She just looked at him.
“All right,” she finally said, “so we’ve found them.”
“You want to know who’s on the team we put over the wall?”
“Do you have forty-seven samurai waiting outside?”
“No, outside is where you have your four Korean ex-Special Forces guys, who aren’t Agency contract boys but Okada-san’s bodyguards. Every time I get near you, I gotta play bumper car with them. The kid in the second car is too aggressive. He almost creamed us on the trip back from Kyoto. I hope you reamed his ass for that. He was way too close. But I know the type. They’re all probably in love with you and they like to fight. They’ll go.”
“You’re right, they’ll go. That’s four.”
“Now for the fun part. We call one-eight-hundred-SAMURAI.”
“What’s that?”
“Here’s another surprise. I have regularly been reporting to a Major Albert Fujikawa of the Japanese Self- Defense Forces. He’s in the loop and right now he’s in Tokyo with forty of his boys. He was Phil Yano’s exec in Samawah. It was his life Phil saved when the IED went off. The unit is a recon company from the First Airborne Brigade of the Eastern Army, HQ’d at Narashino. They’re paratroopers, but all they do is play sixteenth century all day long and smack each other with wooden swords. I’m betting they’re the best swordsmen in Japan.”
“If we get them involved, we break every law on the books regarding JDF.”

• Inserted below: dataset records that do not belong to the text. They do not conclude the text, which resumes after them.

(** X8: the operations on [c1] leave the file of [c2] alone. *)
Lemma store_operations_touch_one_file_witness :
  let w := demo_world "hello" [stored_msg "m1" "user" "hello"] in
  conv_path "c2" ≠ conv_path "c1"
  ∧ files (snd (add_message_to_conversation demo_isoformat demo_uuid4 "c1" "user" "hi" w))
    !! conv_path "c2" = files w !! conv_path "c2"
  ∧ files (snd (delete_conversation "c1" w)) !! conv_path "c2" = files w !! conv_path "c2".
Proof.
  cbv zeta.
  assert (conv_path "c2" ≠ conv_path "c1") as H by (vm_compute; discriminate).
  split; [exact H |].
  destruct (store_operations_touch_one_file demo_isoformat demo_uuid4 "c1" "user" "hi"
              "m1" "title" (conv_path "c2")
              (demo_world "hello" [stored_msg "m1" "user" "hello"]) H)
    as (_ & Hadd & _ & _ & _ & _ & _ & _ & _ & Hdel & _).
  split; [exact Hadd | exact Hdel].
Defined.

(** X9: the last two French entries of a log of 100. *)
Lemma translation_history_window_witness :
  translation_log full_log_world "u1" = Some (replicate 100 old_entry)
  ∧ ∃ shown, get_translation_history "u1" None (Some "French") 2 full_log_world
             = (Ok (Some shown), full_log_world)
             ∧ length shown ≤ 2
             ∧ ∀ t, t ∈ shown → target_language t = "French".
Proof.
  assert (translation_log full_log_world "u1" = Some (replicate 100 old_entry)) as H
    by reflexivity.
  split; [exact H |].
  destruct (translation_history_window "u1" None (Some "French") 2 full_log_world _ H)
    as (shown & earlier & Hrun & _ & Hlen & _ & Hall).
  exists shown. split; [exact Hrun |]. split; [apply Hlen; lia |].
  intros t Ht. destruct (Hall t Ht) as (_ & _ & Htarget).
  specialize (Htarget eq_refl). by injection Htarget.
Defined.

(** X10: the entry added to a full log is the one a history of length 1
    shows. *)
Lemma added_translation_is_latest_witness :
  let w' := snd (add_translation_memory demo_isoformat "u1" "cat" "chat" "English"
                   "French" None full_log_world) in
  translation_log full_log_world "u1" = Some (replicate 100 old_entry)
  ∧ get_translation_history "u1" None None 1 w'
    = (Ok (Some [TranslationEntry "cat" "chat" "English" "French" (demo_isoformat 0) ∅]),
       w').
Proof.
  cbv zeta.
  assert (translation_log full_log_world "u1" = Some (replicate 100 old_entry)) as H
    by reflexivity.
  split; [exact H |].
  exact (proj1 (added_translation_is_latest demo_isoformat "u1" "cat" "chat" "English"
                  "French" None full_log_world _ 1 H)).
Defined.

(** X12: a user, a system and an assistant message. *)
Lemma add_conversation_buffers_known_roles_witness :
  let msgs := [stored_msg "m1" "user" "hi"; stored_msg "m2" "system" "be kind";
               stored_msg "m3" "assistant" "hello"] in
  ∃ w', add_conversation demo_isoformat "u1" msgs empty_world = (Ok (Some 3), w')
        ∧ chat_memory w' = [Human "hi"; AI "hello"]
        ∧ files w' = files empty_world.
Proof.
  cbv zeta.
  destruct (add_conversation_buffers_known_roles demo_isoformat "u1"
              [stored_msg "m1" "user" "hi"; stored_msg "m2" "system" "be kind";
               stored_msg "m3" "assistant" "hello"] empty_world)
    as (w' & Hrun & Hbuf & Hfiles).
  { intros msg Hin. rewrite !elem_of_cons, elem_of_nil in Hin.
    destruct Hin as [-> | [-> | [-> | []]]]; split; by eexists. }
  exists w'. split; [exact Hrun |]. split; [exact Hbuf |].
  apply Hfiles. rewrite Hbuf. discriminate.
Defined.

(** X13: the second message has no role. *)
Lemma add_conversation_keeps_partial_buffer_witness :
  let bad : stored_message := {[ "content" := "no role" ]} in
  bad !! "role" = None
  ∧ ∃ w', add_conversation demo_isoformat "u1" [stored_msg "m1" "user" "hi"; bad]
            empty_world = (Ok None, w')
          ∧ chat_memory w' = [Human "hi"]
          ∧ files w' = files empty_world.
Proof.
  cbv zeta. split; [reflexivity |].
  destruct (add_conversation_keeps_partial_buffer demo_isoformat "u1"
              [stored_msg "m1" "user" "hi"] {[ "content" := "no role" ]} [] empty_world)
    as (w' & Hrun & Hbuf & Hfiles).
  { intros msg ->%list_elem_of_singleton. split; by eexists. }
  { reflexivity. }
  exists w'. split; [exact Hrun |]. split; [exact Hbuf | exact Hfiles].
Defined.

(** X15: the conversation [c1] in the listing of its directory. *)
Lemma stored_conversation_is_listed_witness :
  let w := demo_world "hello" [stored_msg "m1" "user" "hello"] in
  demo_listdir (files w) = ["conv_c1.json"]
  ∧ ∃ l w' s, get_all_conversations demo_isoformat demo_listdir w = (Ok l, w')
              ∧ s ∈ l ∧ s_id s = "c1" ∧ s_title s = "hello" ∧ s_message_count s = 1.
Proof.
  cbv zeta.
  assert (demo_listdir (files (demo_world "hello" [stored_msg "m1" "user" "hello"]))
          = ["conv_c1.json"]) as Hdir by (vm_compute; reflexivity).
  split; [exact Hdir |].
  edestruct (stored_conversation_is_listed demo_isoformat demo_listdir "c1"
               (demo_world "hello" [stored_msg "m1" "user" "hello"]))
    as (l & w' & s & Hrun & Hin & Hid & Htitle & Hcount).
  { rewrite Hdir. apply list_elem_of_singleton. reflexivity. }
  { reflexivity. }
  exists l, w', s. split; [exact Hrun |]. split; [exact Hin |].
  split; [exact Hid |]. split; [exact Htitle | exact Hcount].
Defined.

(** X17: a tool the executor does not know, with arguments that are a
    list. *)
Lemma unknown_tool_is_chat_witness :
  ("grammar_check" ∉ ["translate"; "teach"; "exercise"])
  ∧ ∃ reply call,
      _execute_and_respond demo_translation_llm demo_reasoning_llm "grammar_check"
        (VOther "[1, 2]") "hola" [] ∅ [] = (Ok reply, [call]).
Proof.
  assert ("grammar_check" ∉ ["translate"; "teach"; "exercise"]) as H.
  { intros Hin. rewrite !elem_of_cons, elem_of_nil in Hin.
    destruct Hin as [Hin | [Hin | [Hin | []]]]; discriminate Hin. }
  split; [exact H |].
  exact (proj2 (unknown_tool_is_chat demo_translation_llm demo_reasoning_llm
                  "grammar_check" (VOther "[1, 2]") "hola" [] ∅ [] H)).
Defined.

(** X18: "translate cat" is routed to [translate] with an argument string
    that is not JSON; with no profile the whole message goes to Spanish. *)
Lemma unparsed_translate_arguments_default_witness :
  demo_chat "functiongemma" "translate cat"
  = Ok (ChatResponse [ToolCall "translate" (RawStr "{text: cat")] None)
  ∧ demo_loads "{text: cat" = None
  ∧ snd (chat_with_tutor demo_chat demo_loads "functiongemma" demo_translation_llm
           demo_reasoning_llm "translate cat" [] [] None)
    = [InvokeTranslation "Translate to Spanish: translate cat"
         (Raise (Exn "ConnectionError" "connection refused"))].
Proof.
  split; [reflexivity |]. split; [reflexivity |].
  rewrite (unparsed_translate_arguments_default demo_chat demo_loads "functiongemma"
             demo_translation_llm demo_reasoning_llm "translate cat" [] [] None
             _ _ _ _ eq_refl eq_refl eq_refl eq_refl eq_refl).
  reflexivity.
Defined.

(** X20 on the translation of "good morning" to French. *)
Lemma translate_tool_agrees_with_translate_text_witness :
  let d : gmap string string :=
    {[ "text" := "good morning"; "target_language" := "French" ]} in
  d !! "text" = Some "good morning" ∧ d !! "target_language" = Some "French"
  ∧ translate_text demo_translation_llm "good morning" "French"
    = Translated "Bonjour" "French"
  ∧ fst (_execute_and_respond demo_translation_llm demo_reasoning_llm "translate"
           (VDict d) "say good morning" [] ∅ [])
    = Ok (translation_reply "French" "Bonjour").
Proof.
  cbv zeta.
  set (d := {[ "text" := "good morning"; "target_language" := "French" ]}
            : gmap string string).
  assert (d !! "text" = Some "good morning") as Htext by reflexivity.
  assert (d !! "target_language" = Some "French") as Htarget by reflexivity.
  split; [exact Htext |]. split; [exact Htarget |]. split; [reflexivity |].
  rewrite (translate_tool_agrees_with_translate_text demo_translation_llm
             demo_reasoning_llm d "good morning" "French" "say good morning" [] ∅ []
             Htext Htarget).
  reflexivity.
Defined.

(** X21: a beginner exercise is asked for, and the router answers with an
    advanced one. *)
Lemma generate_exercise_uses_routed_arguments_witness :
  _route_message exercise_chat demo_loads "functiongemma"
    "Give me a beginner French exercise"
  = Ok (Route "exercise" (VDict {[ "difficulty" := "advanced" ]}))
  ∧ generate_exercise exercise_chat demo_loads "functiongemma" demo_translation_llm
      demo_reasoning_llm "French" "beginner"
    = ((true, "Hola! Que tal?"),
       [InvokeReasoning (system_prompt "Student" "French" [])
          (exercise_task "advanced" "French") (Ok "Hola! Que tal?")]).
Proof.
  assert (_route_message exercise_chat demo_loads "functiongemma"
            ("Give me a " +:+ "beginner" +:+ " " +:+ "French" +:+ " exercise")
          = Ok (Route "exercise" (VDict {[ "difficulty" := "advanced" ]}))) as H
    by reflexivity.
  split; [exact H |].
  rewrite (generate_exercise_uses_routed_arguments exercise_chat demo_loads
             "functiongemma" demo_translation_llm demo_reasoning_llm "French" "beginner"
             _ H).
  reflexivity.
Defined.

(** X26 on a first message of 51 characters. *)
Lemma title_after_turn_is_bounded_witness :
  let message := "How do I order a coffee with milk in Spanish today?" in
  turn_in demo_app message "c1" [] (demo_world "New Chat" [])
  ∧ ∃ title,
      stored_title (snd (demo_turn demo_app message (demo_world "New Chat" []))) "c1"
      = Some title
      ∧ String.length title ≤ 53.
Proof.
  cbv zeta.
  assert (turn_in demo_app "How do I order a coffee with milk in Spanish today?" "c1" []
            (demo_world "New Chat" [])) as Hturn.
  { apply demo_turn_in. vm_compute. discriminate. }
  split; [exact Hturn |].
  destruct (title_after_turn_is_bounded demo_chat demo_loads "functiongemma"
              demo_translation_llm demo_reasoning_llm demo_isoformat demo_uuid4
              demo_search demo_add_raises demo_app _ "c1" [] _ Hturn)
    as (title & first & Htitle & _ & Hlen & _).
  exists title. split; [exact Htitle | exact Hlen].
Defined.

“They’ve figured out the patterns of on. Some things trump others in this country, and loyalty to murdered lords means more than obedience to the shogun’s law. They’re here, all set up and ready to go. You get us the satellite dope and we go in twenty-four hours.”
She just looked at him.
“You are dangerous,” she finally said. “This was your game from the start, right?”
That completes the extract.